_WORK TASK_. A word-for-word copy of the listing is needed. Retype it in full.

_EXTRACTED INFORMATION_.
(** * Aurora Ontology: the note parser, the Insight sync service and the
      query orchestration of the Obsidian plugin, embedded in Rocq.

    Source files embedded here:
    - [services/note-classifier.ts]: [classifyNote], [isInsightNote],
      [isQuestionNote], [parseFrontmatter];
    - [services/insight-sync.ts]: class [InsightSyncService];
    - [services/api-client.ts]: the requests of [ApiClient] and the
      encoding of a path in the URL of a delete;
    - [ui/insight-panel.ts]: the result state of [InsightPanelView];
    - [main.ts]: [AuroraOntologyPlugin.onload] and [doQuery].

    JavaScript strings are sequences of UTF-16 code units; they are modelled
    as lists of code units (numbers). *)

From Stdlib Require Import List NArith ZArith Bool Ascii Lia.
From Stdlib Require String QArith.
Import ListNotations.
Import String.StringSyntax.
Delimit Scope string_scope with string.


(* ================================================================= *)
(** ** JavaScript strings *)

Definition code_unit := N.
Definition jsstring := list code_unit.

(** A literal of ASCII characters as a JavaScript string. *)
Definition lit (s : String.string) : jsstring :=
  map N_of_ascii (String.list_ascii_of_string s).

Arguments lit s%_string.

Definition LF : code_unit := 10%N.
Definition dquote : code_unit := 34%N.
Definition squote : code_unit := 39%N.
Definition colon : code_unit := 58%N.

Fixpoint jseqb (a b : jsstring) : bool :=
  match a, b with
  | [], [] => true
  | x :: a', y :: b' => N.eqb x y && jseqb a' b'
  | _, _ => false
  end.

(** [s.startsWith(p)] *)
Fixpoint startsWith (s p : jsstring) {struct p} : bool :=
  match p with
  | [] => true
  | c :: p' =>
      match s with
      | [] => false
      | d :: s' => N.eqb d c && startsWith s' p'
      end
  end.

(** [s.endsWith(p)] *)
Definition endsWith (s p : jsstring) : bool :=
  startsWith (rev s) (rev p).

(** [s.indexOf(pat)]: the first position at which [pat] occurs, [-1] when
    there is none. *)
Fixpoint indexOf_from (s pat : jsstring) (i : Z) : Z :=
  if startsWith s pat then i
  else match s with
       | [] => (-1)%Z
       | _ :: s' => indexOf_from s' pat (i + 1)%Z
       end.

Definition indexOf (s pat : jsstring) : Z := indexOf_from s pat 0%Z.

(** Relative index of [slice]: a negative index counts from the end, and
    the result is clamped to [0 .. len]. *)
Definition clamp_index (len i : Z) : Z :=
  if (i <? 0)%Z then Z.max (len + i) 0 else Z.min i len.

(** [s.slice(from, to)] *)
Definition slice (s : jsstring) (from to : Z) : jsstring :=
  let len := Z.of_nat (length s) in
  let f := clamp_index len from in
  let t := clamp_index len to in
  firstn (Z.to_nat (t - f)) (skipn (Z.to_nat f) s).

(** [s.slice(from)] *)
Definition slice_from (s : jsstring) (from : Z) : jsstring :=
  slice s from (Z.of_nat (length s)).

(** White space and line terminators of ECMAScript, the code units that
    [trim] removes. *)
Definition isWhiteSpace (c : code_unit) : bool :=
  ((9 <=? c) && (c <=? 13) || (c =? 32) || (c =? 160) || (c =? 5760)
   || (8192 <=? c) && (c <=? 8202) || (c =? 8232) || (c =? 8233)
   || (c =? 8239) || (c =? 8287) || (c =? 12288) || (c =? 65279))%N.

Fixpoint trimStart (s : jsstring) : jsstring :=
  match s with
  | [] => []
  | c :: s' => if isWhiteSpace c then trimStart s' else s
  end.

Definition trimEnd (s : jsstring) : jsstring := rev (trimStart (rev s)).

(** [s.trim()] *)
Definition trim (s : jsstring) : jsstring := trimEnd (trimStart s).

(** [s.split(sep)] for a separator of one code unit. *)
Fixpoint split (sep : code_unit) (s : jsstring) : list jsstring :=
  match s with
  | [] => [[]]
  | c :: s' =>
      if N.eqb c sep then [] :: split sep s'
      else match split sep s' with
           | l :: ls => (c :: l) :: ls
           | [] => [[c]]
           end
  end.

(* ================================================================= *)
(** ** Entities and the note classifier *)

Inductive NoteType := thought | question | insight.

Record NoteFrontmatter := {
  type : option jsstring;
  created : option jsstring;
  status : option jsstring;
  triggered_by : option jsstring;
  related_insights : option (list jsstring);
  related_questions : option (list jsstring);
  source_questions : option (list jsstring);
  confidence : option jsstring;
  evolved_from : option jsstring;
  tags : option (list jsstring)
}.

(** The object literal [{}]. *)
Definition empty_frontmatter : NoteFrontmatter :=
  {| type := None; created := None; status := None; triggered_by := None;
     related_insights := None; related_questions := None;
     source_questions := None; confidence := None; evolved_from := None;
     tags := None |}.

Definition path := jsstring.

(** [TAbstractFile] of the host: a file ([TFile]) or a folder. *)
Inductive FileKind := KFile | KFolder.

Record TAbstractFile := { file_path : path; file_kind : FileKind }.

Definition TFile (p : path) : TAbstractFile :=
  {| file_path := p; file_kind := KFile |}.
Definition TFolder (p : path) : TAbstractFile :=
  {| file_path := p; file_kind := KFolder |}.

(** [file instanceof TFile] *)
Definition instanceof_TFile (f : TAbstractFile) : bool :=
  match file_kind f with KFile => true | KFolder => false end.

Definition classifyNote (f : TAbstractFile) : option NoteType :=
  let p := file_path f in
  if startsWith p (lit "Thoughts/") then Some thought
  else if startsWith p (lit "Questions/") then Some question
  else if startsWith p (lit "Insights/") then Some insight
  else None.

Definition isQuestionNote (f : TAbstractFile) : bool :=
  match classifyNote f with Some question => true | _ => false end.

Definition isInsightNote (f : TAbstractFile) : bool :=
  match classifyNote f with Some insight => true | _ => false end.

_TASK OUTPUT_.
(** * Aurora Ontology: the note parser, the Insight sync service and the
      query orchestration of the Obsidian plugin, embedded in Rocq.

    Source files embedded here:
    - [services/note-classifier.ts]: [classifyNote], [isInsightNote],
      [isQuestionNote], [parseFrontmatter];
    - [services/insight-sync.ts]: class [InsightSyncService];
    - [services/api-client.ts]: the requests of [ApiClient] and the
      encoding of a path in the URL of a delete;
    - [ui/insight-panel.ts]: the result state of [InsightPanelView];
    - [main.ts]: [AuroraOntologyPlugin.onload] and [doQuery].

    JavaScript strings are sequences of UTF-16 code units; they are modelled
    as lists of code units (numbers). *)

From Stdlib Require Import List NArith ZArith Bool Ascii Lia.
From Stdlib Require String QArith.
Import ListNotations.
Import String.StringSyntax.
Delimit Scope string_scope with string.


(* ================================================================= *)
(** ** JavaScript strings *)

Definition code_unit := N.
Definition jsstring := list code_unit.

(** A literal of ASCII characters as a JavaScript string. *)
Definition lit (s : String.string) : jsstring :=
  map N_of_ascii (String.list_ascii_of_string s).

Arguments lit s%_string.

Definition LF : code_unit := 10%N.
Definition dquote : code_unit := 34%N.
Definition squote : code_unit := 39%N.
Definition colon : code_unit := 58%N.

Fixpoint jseqb (a b : jsstring) : bool :=
  match a, b with
  | [], [] => true
  | x :: a', y :: b' => N.eqb x y && jseqb a' b'
  | _, _ => false
  end.

(** [s.startsWith(p)] *)
Fixpoint startsWith (s p : jsstring) {struct p} : bool :=
  match p with
  | [] => true
  | c :: p' =>
      match s with
      | [] => false
      | d :: s' => N.eqb d c && startsWith s' p'
      end
  end.

(** [s.endsWith(p)] *)
Definition endsWith (s p : jsstring) : bool :=
  startsWith (rev s) (rev p).

(** [s.indexOf(pat)]: the first position at which [pat] occurs, [-1] when
    there is none. *)
Fixpoint indexOf_from (s pat : jsstring) (i : Z) : Z :=
  if startsWith s pat then i
  else match s with
       | [] => (-1)%Z
       | _ :: s' => indexOf_from s' pat (i + 1)%Z
       end.

Definition indexOf (s pat : jsstring) : Z := indexOf_from s pat 0%Z.

(** Relative index of [slice]: a negative index counts from the end, and
    the result is clamped to [0 .. len]. *)
Definition clamp_index (len i : Z) : Z :=
  if (i <? 0)%Z then Z.max (len + i) 0 else Z.min i len.

(** [s.slice(from, to)] *)
Definition slice (s : jsstring) (from to : Z) : jsstring :=
  let len := Z.of_nat (length s) in
  let f := clamp_index len from in
  let t := clamp_index len to in
  firstn (Z.to_nat (t - f)) (skipn (Z.to_nat f) s).

(** [s.slice(from)] *)
Definition slice_from (s : jsstring) (from : Z) : jsstring :=
  slice s from (Z.of_nat (length s)).

(** White space and line terminators of ECMAScript, the code units that
    [trim] removes. *)
Definition isWhiteSpace (c : code_unit) : bool :=
  ((9 <=? c) && (c <=? 13) || (c =? 32) || (c =? 160) || (c =? 5760)
   || (8192 <=? c) && (c <=? 8202) || (c =? 8232) || (c =? 8233)
   || (c =? 8239) || (c =? 8287) || (c =? 12288) || (c =? 65279))%N.

Fixpoint trimStart (s : jsstring) : jsstring :=
  match s with
  | [] => []
  | c :: s' => if isWhiteSpace c then trimStart s' else s
  end.

Definition trimEnd (s : jsstring) : jsstring := rev (trimStart (rev s)).

(** [s.trim()] *)
Definition trim (s : jsstring) : jsstring := trimEnd (trimStart s).

(** [s.split(sep)] for a separator of one code unit. *)
Fixpoint split (sep : code_unit) (s : jsstring) : list jsstring :=
  match s with
  | [] => [[]]
  | c :: s' =>
      if N.eqb c sep then [] :: split sep s'
      else match split sep s' with
           | l :: ls => (c :: l) :: ls
           | [] => [[c]]
           end
  end.

(* ================================================================= *)
(** ** Entities and the note classifier *)

Inductive NoteType := thought | question | insight.

Record NoteFrontmatter := {
  type : option jsstring;
  created : option jsstring;
  status : option jsstring;
  triggered_by : option jsstring;
  related_insights : option (list jsstring);
  related_questions : option (list jsstring);
  source_questions : option (list jsstring);
  confidence : option jsstring;
  evolved_from : option jsstring;
  tags : option (list jsstring)
}.

(** The object literal [{}]. *)
Definition empty_frontmatter : NoteFrontmatter :=
  {| type := None; created := None; status := None; triggered_by := None;
     related_insights := None; related_questions := None;
     source_questions := None; confidence := None; evolved_from := None;
     tags := None |}.

Definition path := jsstring.

(** [TAbstractFile] of the host: a file ([TFile]) or a folder. *)
Inductive FileKind := KFile | KFolder.

Record TAbstractFile := { file_path : path; file_kind : FileKind }.

Definition TFile (p : path) : TAbstractFile :=
  {| file_path := p; file_kind := KFile |}.
Definition TFolder (p : path) : TAbstractFile :=
  {| file_path := p; file_kind := KFolder |}.

(** [file instanceof TFile] *)
Definition instanceof_TFile (f : TAbstractFile) : bool :=
  match file_kind f with KFile => true | KFolder => false end.

Definition classifyNote (f : TAbstractFile) : option NoteType :=
  let p := file_path f in
  if startsWith p (lit "Thoughts/") then Some thought
  else if startsWith p (lit "Questions/") then Some question
  else if startsWith p (lit "Insights/") then Some insight
  else None.

Definition isQuestionNote (f : TAbstractFile) : bool :=
  match classifyNote f with Some question => true | _ => false end.

Definition isInsightNote (f : TAbstractFile) : bool :=
  match classifyNote f with Some insight => true | _ => false end.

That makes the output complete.